◆ Task goal:
Each line of the listing that includes the string "HeapVars" is to be identified and copied.
#####
(** ** The merged range *)

Lemma RoundDown32_8 n : 0 ≤ n < 2 ^ 64 → RoundDown32 n 8 = u32 n - n mod 8.
Proof.
  intros Hn. unfold RoundDown32. rewrite (wrap_small 64 n) by done.
  assert (u32 n - n mod 8 = wrap 32 (RoundDown n 8)) as ->.
  { rewrite RoundDown8 by done. unfold wrap. Z.to_euclidean_division_equations; lia. }
  unfold RoundDown. rewrite (wrap_small 64 n) by done. bitwise i Hi.
  destruct (Z.ltb_spec i 32), (Z.ltb_spec i 64); simpl; (done || lia).
Qed.

(** A touched range: what was touched lies inside the heap, or nothing was. *)
Definition range_ok (len lo hi : Z) : Prop :=
  lo = SHADOW_ADDR + heap_span ∧ hi = SHADOW_ADDR ∨
  SHADOW_ADDR ≤ lo ≤ SHADOW_ADDR + len ∧ SHADOW_ADDR ≤ hi ≤ SHADOW_ADDR + len.

(** The largest size of a heap that a [Len] can give. *)
Definition MAX_LEN : Z := 2 ^ 32 - 16.

Lemma word_range len lo hi k : 0 ≤ len ≤ MAX_LEN → range_ok len lo hi →
  span (u32 (RoundDown32 (lo - SHADOW_ADDR) 8))
    (u32 (RoundUp32 (hi - SHADOW_ADDR) 8) - u32 (RoundDown32 (lo - SHADOW_ADDR) 8)) k = true
  ↔ in_words lo hi (SHADOW_ADDR + k).
Proof.
  unfold MAX_LEN. intros Hlen Hr. rewrite span_iff. unfold RoundUp32, in_words. change (8 - 1) with 7.
  assert (SHADOW_ADDR mod 8 = 0) as H8 by done.
  destruct Hr as [[-> ->]|[Hlo Hhi]].
  - replace (SHADOW_ADDR + heap_span - SHADOW_ADDR) with heap_span by lia. rewrite Z.sub_diag.
    change (u32 (RoundDown32 heap_span 8)) with 0. change (u32 (RoundDown32 (u64 (0 + 7)) 8)) with 0.
    unfold heap_span. change SHADOW_ADDR with (7 * 2 ^ 43). Z.to_euclidean_division_equations; lia.
  - rewrite (wrap_small 64 (hi - SHADOW_ADDR + 7)) by lia. rewrite !RoundDown32_8 by lia.
    rewrite !(wrap_small 32 (_ - SHADOW_ADDR)), !(wrap_small 32 (_ - SHADOW_ADDR + 7)) by lia.
    rewrite !(wrap_small 32) by (Z.to_euclidean_division_equations; lia).
    Z.to_euclidean_division_equations; lia.
Qed.
(* ===== verification/Heaps.v ===== *)
(** Heaps of the process-based runtime: [heap.c] and [fiveheaps.c].

    A heap is an object in shared memory.  A process maps it at its natural
    address (shared, read-only or copy-on-write) or anywhere; allocation only
    moves a pointer forward.  Bytes of shared objects are read and written
    through the object; copy-on-write and anonymous mappings become part of the
    memory of the process. *)
From S2P Require Import Prelude Machine Exec Privacy.
From stdpp Require Import strings.
#[local] Open Scope Z_scope.

(** ** [heap.c] *)

(** [mapped_heap_init] only clears the pointer to the heap. *)
Definition mapped_heap_init (mh : MappedHeap) : MappedHeap := set_mh_heap None mh.

(** [heap_init]: a fresh object, zero-filled by [ftruncate]. *)
Definition heap_init (len forceAddress : Z) : Heap := MkHeap forceAddress len ∅.

(** Mapping [h]: [mmap] returns the natural base, or [at] where it may choose. *)
Definition map_at (h : Heap) (at_addr : Z) : MappedHeap :=
  MkMapped (Some (h_base h)) (h_size h) at_addr at_addr.

Definition heap_alloc (mh : MappedHeap) (sz : Z) : Z * MappedHeap :=
  (mh_next mh, set_mh_next (u64 (RoundUp sz HEAP_ALIGNMENT + mh_next mh)) mh).

(** Freeing does nothing. *)
Definition heap_free (mh : MappedHeap) (ptr : Z) : MappedHeap := mh.

Definition heap_used (mh : MappedHeap) : Z := u64 (mh_next mh - mh_base mh).
Definition heap_reset (mh : MappedHeap) : MappedHeap := set_mh_next (mh_base mh) mh.

(** [None] when the assertion that the heap is mapped fails. *)
Definition heap_translate (ptr : Z) (mh : MappedHeap) : option Z :=
  match mh_heap mh with Some base => Some (u64 (ptr - base + mh_base mh)) | None => None end.
Definition heap_inv_translate (ptr : Z) (mh : MappedHeap) : option Z :=
  match mh_heap mh with Some base => Some (u64 (ptr - mh_base mh + base)) | None => None end.

(** ** Mappings of this process *)

(** A mapping variable of [fiveheaps.c]. *)
Record slot := Slot {
  slot_get : HeapVars → MappedHeap;
  slot_set : MappedHeap → HeapVars → HeapVars }.

Definition s_shared := Slot mshared set_mshared.
Definition s_priv := Slot mpriv0 set_mpriv0.
Definition s_killpriv := Slot mkillpriv0 set_mkillpriv0.
Definition s_sharepriv := Slot msharepriv0 set_msharepriv0.
Definition s_redux0 := Slot mredux0 set_mredux0.
Definition s_ro := Slot mro set_mro.
Definition s_local := Slot myLocal set_myLocal.
Definition s_redux := Slot myRedux set_myRedux.
Definition s_shadow := Slot myShadow set_myShadow.
Definition s_shareshadow := Slot myShareShadow set_myShareShadow.

Definition slot_alloc (s : slot) (sz : Z) : X Z :=
  let! mh := hv (slot_get s) in
  upd_hv (slot_set s ((heap_alloc mh sz).2)) ;;; ret ((heap_alloc mh sz).1).
Definition slot_init (s : slot) : X unit :=
  let! mh := hv (slot_get s) in upd_hv (slot_set s (mapped_heap_init mh)).
Definition slot_unmap (s : slot) : X unit := unmap (slot_get s) (slot_set s).

(** [assert( mh->heap == 0 && "Already mapped!")]. *)
Definition unmapped (mh : MappedHeap) : bool := match mh_heap mh with None => true | _ => false end.

(** Shared and read-only mappings: the bytes stay in the object. *)
Definition heap_map_shared (h : Heap) (s : slot) : X unit :=
  let! mh := hv (slot_get s) in
  assert_ (unmapped mh) ;;;
  upd_hv (slot_set s (map_at h (h_base h))).
Definition heap_map_read_only (h : Heap) (s : slot) : X unit := heap_map_shared h s.

(** Copy-on-write and anonymous mappings. *)
Definition heap_map_cow (h : Heap) (s : slot) : X unit :=
  let! mh := hv (slot_get s) in
  assert_ (unmapped mh) ;;;
  upd_hv (slot_set s (map_at h (h_base h))) ;;;
  upd_mem (λ m, map_private m (h_base h) (h_size h) (h_data h)).
Definition heap_map_anon (len forceAddress : Z) (s : slot) : X unit :=
  let! mh := hv (slot_get s) in
  assert_ (unmapped mh) ;;;
  upd_hv (slot_set s (MkMapped None len forceAddress forceAddress)) ;;;
  upd_mem (λ m, munmap m forceAddress len).

(** ** [fiveheaps.c]: the heaps of a worker *)

(** The main checkpoint object. *)
Definition main_object : X Checkpoint :=
  λ w, match sh_chkpts (w_shared w) !! main_checkpoint (checkpoints (pcb_ w)) with
       | Some k => Ok k w | None => Stop Fault w end.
#####
◆ Answer to the exercise:
  slot_get : HeapVars → MappedHeap;
  slot_set : MappedHeap → HeapVars → HeapVars }.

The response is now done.